------ PROVIDED MATERIAL ------
(* ===== verification/Credential.v ===== *)
(** * Member credentials (crates/nqvpn-proto/src/credential.rs)

    The compact JWS the coordinator signs and every relay verifies offline.
    Base64, serde_json and ed25519-dalek are parameters ([CredLib]). *)

From S2P Require Import Prelude Control.
From Stdlib Require Import Ascii.

Definition AUD : string := "nqvpn-v1".
Definition LEEWAY_SECS : Z := 120.

Record Header := mkHeader { h_alg : string; h_typ : string; h_kid : string }.

Record Claims := mkClaims {
  cl_iss : string;
  cl_aud : string;
  cl_network_id : string;
  cl_network_uuid : string;
  cl_node_id : Z;
  cl_sub : string;
  cl_role : Role;
  cl_pubkey : string;
  cl_cert_fp : string;
  cl_prefixes : list string;
  cl_login_gen : Z;
  cl_iat : Z;
  cl_exp : Z;
}.

Inductive CredError : Type :=
| Malformed
| BadAlg (alg : string)
| UnknownKid (kid : string)
| BadSignature
| Expired (exp now : Z)
| NotYetValid (iat now : Z)
| BadAud (aud : string)
| BadIss (iss : string)
| BadNetwork (network : string).

Record Expected := mkExpected { ex_iss : string; ex_network_id : string; ex_network_uuid : string }.

#[export] Instance Header_eq_dec : EqDecision Header.
Proof. solve_decision. Defined.
#[export] Instance Claims_eq_dec : EqDecision Claims.
Proof. solve_decision. Defined.
#[export] Instance CredError_eq_dec : EqDecision CredError.
Proof. solve_decision. Defined.

Class CredLib := {
  SigningKey : Type;
  VerifyingKey : Type;
  verifying_key : SigningKey → VerifyingKey;
  key_sign : SigningKey → string → list Z;
  verify_strict : VerifyingKey → string → list Z → bool;
  b64url_encode : list Z → string;
  b64url_decode : string → option (list Z);
  header_to_vec : Header → list Z;
  header_from_slice : list Z → option Header;
  claims_to_vec : Claims → list Z;
  claims_from_slice : list Z → option Claims;
  json_str_field : list Z → string → option string;
  json_u64_field : list Z → string → option Z;
}.

(** [str::split(c)]: always at least one part. *)
Fixpoint split_on (c : ascii) (s : string) : list string :=
  match s with
  | EmptyString => [EmptyString]
  | String x s' =>
      if Ascii.eqb x c then EmptyString :: split_on c s'
      else match split_on c s' with
           | [] => [String x EmptyString]
           | p :: ps => String x p :: ps
           end
  end.

#[local] Arguments Ascii.eqb : simpl never.

Fixpoint no_char (c : ascii) (s : string) : bool :=
  match s with EmptyString => true | String x s' => negb (Ascii.eqb x c) && no_char c s' end.

Class CredLaws (L : CredLib) : Prop := {
  b64_roundtrip bs : b64url_decode (b64url_encode bs) = Some bs;
  b64_no_dot bs : no_char "."%char (b64url_encode bs) = true;
  header_json_roundtrip h : header_from_slice (header_to_vec h) = Some h;
  claims_json_roundtrip c : claims_from_slice (claims_to_vec c) = Some c;
  signature_valid k m : verify_strict (verifying_key k) m (key_sign k m) = true;
  signature_length k m : length (key_sign k m) = 64%nat;
  claims_u64_fields c :
    json_u64_field (claims_to_vec c) "iat" = Some (cl_iat c) ∧
    json_u64_field (claims_to_vec c) "exp" = Some (cl_exp c) ∧
    json_u64_field (claims_to_vec c) "node_id" = Some (cl_node_id c) ∧
    json_str_field (claims_to_vec c) "network_id" = Some (cl_network_id c);
}.

Section credential.
Context `{L : CredLib}.

Definition sign (claims : Claims) (kid : string) (key : SigningKey) : string :=
  let header := mkHeader "EdDSA" "JWT" kid in
  let h := b64url_encode (header_to_vec header) in
  let p := b64url_encode (claims_to_vec claims) in
  let signing_input := (h +:+ "." +:+ p)%string in
  let sig := key_sign key signing_input in
  (signing_input +:+ "." +:+ b64url_encode sig)%string.

(** The JSON payload of an unverified token. *)
Definition peek (token : string) : option (list Z) :=
  match split_on "." token with
  | _ :: p :: _ => b64url_decode p
  | _ => None
  end.

Definition peek_network (token : string) : option string :=
  j ← peek token; json_str_field j "network_id".
Definition peek_u64 (token field : string) : option Z := j ← peek token; json_u64_field j field.
Definition peek_node_id (token : string) : option Z :=
  v ← peek_u64 token "node_id"; if v <? 2 ^ 32 then Some v else None.
Definition peek_exp (token : string) : option Z := peek_u64 token "exp".

Definition renew_after_secs (token : string) : Z :=
  match peek_u64 token "iat", peek_u64 token "exp" with
  | Some iat, Some exp =>
      if iat <? exp then Z.max (((exp - iat) * 2) mod 2 ^ 64 / 3) 30 else 300
  | _, _ => 300
  end.

Definition find_kid (kid : string) (keys : list (string * VerifyingKey)) : option VerifyingKey :=
  snd <$> List.find (λ p, String.eqb p.1 kid) keys.

(** The checks made on the claims once the signature holds. *)
Definition check_claims (claims : Claims) (expected : Expected) (now : Z) : Result Claims CredError :=
  if sat_add 64 (cl_exp claims) LEEWAY_SECS <=? now then Err (Expired (cl_exp claims) now) else
  if sat_add 64 now LEEWAY_SECS <? cl_iat claims then Err (NotYetValid (cl_iat claims) now) else
  if negb (String.eqb (cl_aud claims) AUD) then Err (BadAud (cl_aud claims)) else
  if negb (String.eqb (cl_iss claims) (ex_iss expected)) then Err (BadIss (cl_iss claims)) else
  if negb (String.eqb (cl_network_id claims) (ex_network_id expected))
     || negb (String.eqb (cl_network_uuid claims) (ex_network_uuid expected))
  then Err (BadNetwork (cl_network_id claims)) else
  Ok claims.

Definition ok_or {A E} (o : option A) (e : E) : Result A E :=
  match o with Some a => Ok a | None => Err e end.

Definition verify (token : string) (keys : list (string * VerifyingKey)) (expected : Expected) (now : Z)
    : Result Claims CredError :=
  match split_on "." token with
  | [h; p; s] =>
      let? hb := ok_or (b64url_decode h) Malformed in
      let? header := ok_or (header_from_slice hb) Malformed in
      if negb (String.eqb (h_alg header) "EdDSA") then Err (BadAlg (h_alg header)) else
      let? key := ok_or (find_kid (h_kid header) keys) (UnknownKid (h_kid header)) in
      let? sig := ok_or (b64url_decode s) Malformed in
      if negb (length sig =? 64)%nat then Err Malformed else
      if negb (verify_strict key (h +:+ "." +:+ p)%string sig) then Err BadSignature else
      let? pb := ok_or (b64url_decode p) Malformed in
      let? claims := ok_or (claims_from_slice pb) Malformed in
      check_claims claims expected now
  | _ => Err Malformed
  end.

(** What an acceptor may conclude from a credential it accepted. *)
Definition bound_to (c : Claims) (e : Expected) (now : Z) : Prop :=
  now < sat_add 64 (cl_exp c) LEEWAY_SECS ∧ cl_iat c ≤ sat_add 64 now LEEWAY_SECS ∧
  cl_aud c = AUD ∧ cl_iss c = ex_iss e ∧
  cl_network_id c = ex_network_id e ∧ cl_network_uuid c = ex_network_uuid e.

Lemma check_claims_ok c e now c' : check_claims c e now = Ok c' ↔ c' = c ∧ bound_to c e now.
Proof.
  unfold check_claims, bound_to. split.
  - repeat case_on; intros; simplify_eq.
    repeat match goal with H : String.eqb _ _ = true |- _ => apply String.eqb_eq in H end. done.
  - intros (-> & H1 & H2 & H3 & H4 & H5 & H6). rewrite H3, H4, H5, H6.
    rewrite !String.eqb_refl. rewrite (proj2 (Z.leb_gt _ _)), (proj2 (Z.ltb_ge _ _)) by done. done.
Qed.
End credential.

Lemma split_on_no_char c s : no_char c s = true → split_on c s = [s].
Proof.
  induction s as [|x s IH]; cbn; [done|]. intros [Hx Hs]%andb_true_iff. apply negb_true_iff in Hx.
  by rewrite Hx, IH.
Qed.

Lemma string_app_cons x (s t : string) : (String x s +:+ t = String x (s +:+ t))%string.
Proof. reflexivity. Qed.

Lemma string_app_nil (t : string) : (EmptyString +:+ t = t)%string.
Proof. reflexivity. Qed.

Lemma split_on_app c s t : no_char c s = true → split_on c (s +:+ String c t) = s :: split_on c t.
Proof.
  induction s as [|x s IH]; rewrite ?string_app_cons, ?string_app_nil; cbn; [by rewrite Ascii.eqb_refl|].
  intros [Hx Hs]%andb_true_iff. apply negb_true_iff in Hx. by rewrite Hx, IH.
Qed.

Lemma string_app_assoc (a b c : string) : ((a +:+ b) +:+ c = a +:+ (b +:+ c))%string.
Proof. induction a as [|x a IH]; [done|]. by rewrite !string_app_cons, IH. Qed.

Section credential_laws.
Context `{L : CredLib, !CredLaws L}.

Lemma sign_parts claims kid key :
  let h := b64url_encode (header_to_vec (mkHeader "EdDSA" "JWT" kid)) in
  let p := b64url_encode (claims_to_vec claims) in
  split_on "." (sign claims kid key) =
  [h; p; b64url_encode (key_sign key (h +:+ "." +:+ p)%string)].
Proof.
  cbn zeta. unfold sign. rewrite !string_app_assoc, !string_app_cons, !string_app_nil.
  rewrite !split_on_app by apply b64_no_dot. by rewrite split_on_no_char by apply b64_no_dot.
Qed.

Lemma verify_signed claims kid key keys expected now :
  find_kid kid keys = Some (verifying_key key) →
  verify (sign claims kid key) keys expected now = check_claims claims expected now.
Proof.
  intros Hk. unfold verify. rewrite sign_parts. cbn zeta.
  rewrite !b64_roundtrip. cbn [ok_or]. rewrite header_json_roundtrip. cbn. rewrite Hk. cbn.
  rewrite signature_length. cbn [Nat.eqb negb].
  rewrite signature_valid. cbn [negb]. by rewrite claims_json_roundtrip.
Qed.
------
■ **WHAT IS EXPECTED**
Please reproduce, exactly as written, the lines of the records from the first line through the one containing "cl_pubkey : string;".

■ **SOLVED PROBLEM**
(* ===== verification/Credential.v ===== *)
(** * Member credentials (crates/nqvpn-proto/src/credential.rs)

    The compact JWS the coordinator signs and every relay verifies offline.
    Base64, serde_json and ed25519-dalek are parameters ([CredLib]). *)

From S2P Require Import Prelude Control.
From Stdlib Require Import Ascii.

Definition AUD : string := "nqvpn-v1".
Definition LEEWAY_SECS : Z := 120.

Record Header := mkHeader { h_alg : string; h_typ : string; h_kid : string }.

Record Claims := mkClaims {
  cl_iss : string;
  cl_aud : string;
  cl_network_id : string;
  cl_network_uuid : string;
  cl_node_id : Z;
  cl_sub : string;
  cl_role : Role;
  cl_pubkey : string;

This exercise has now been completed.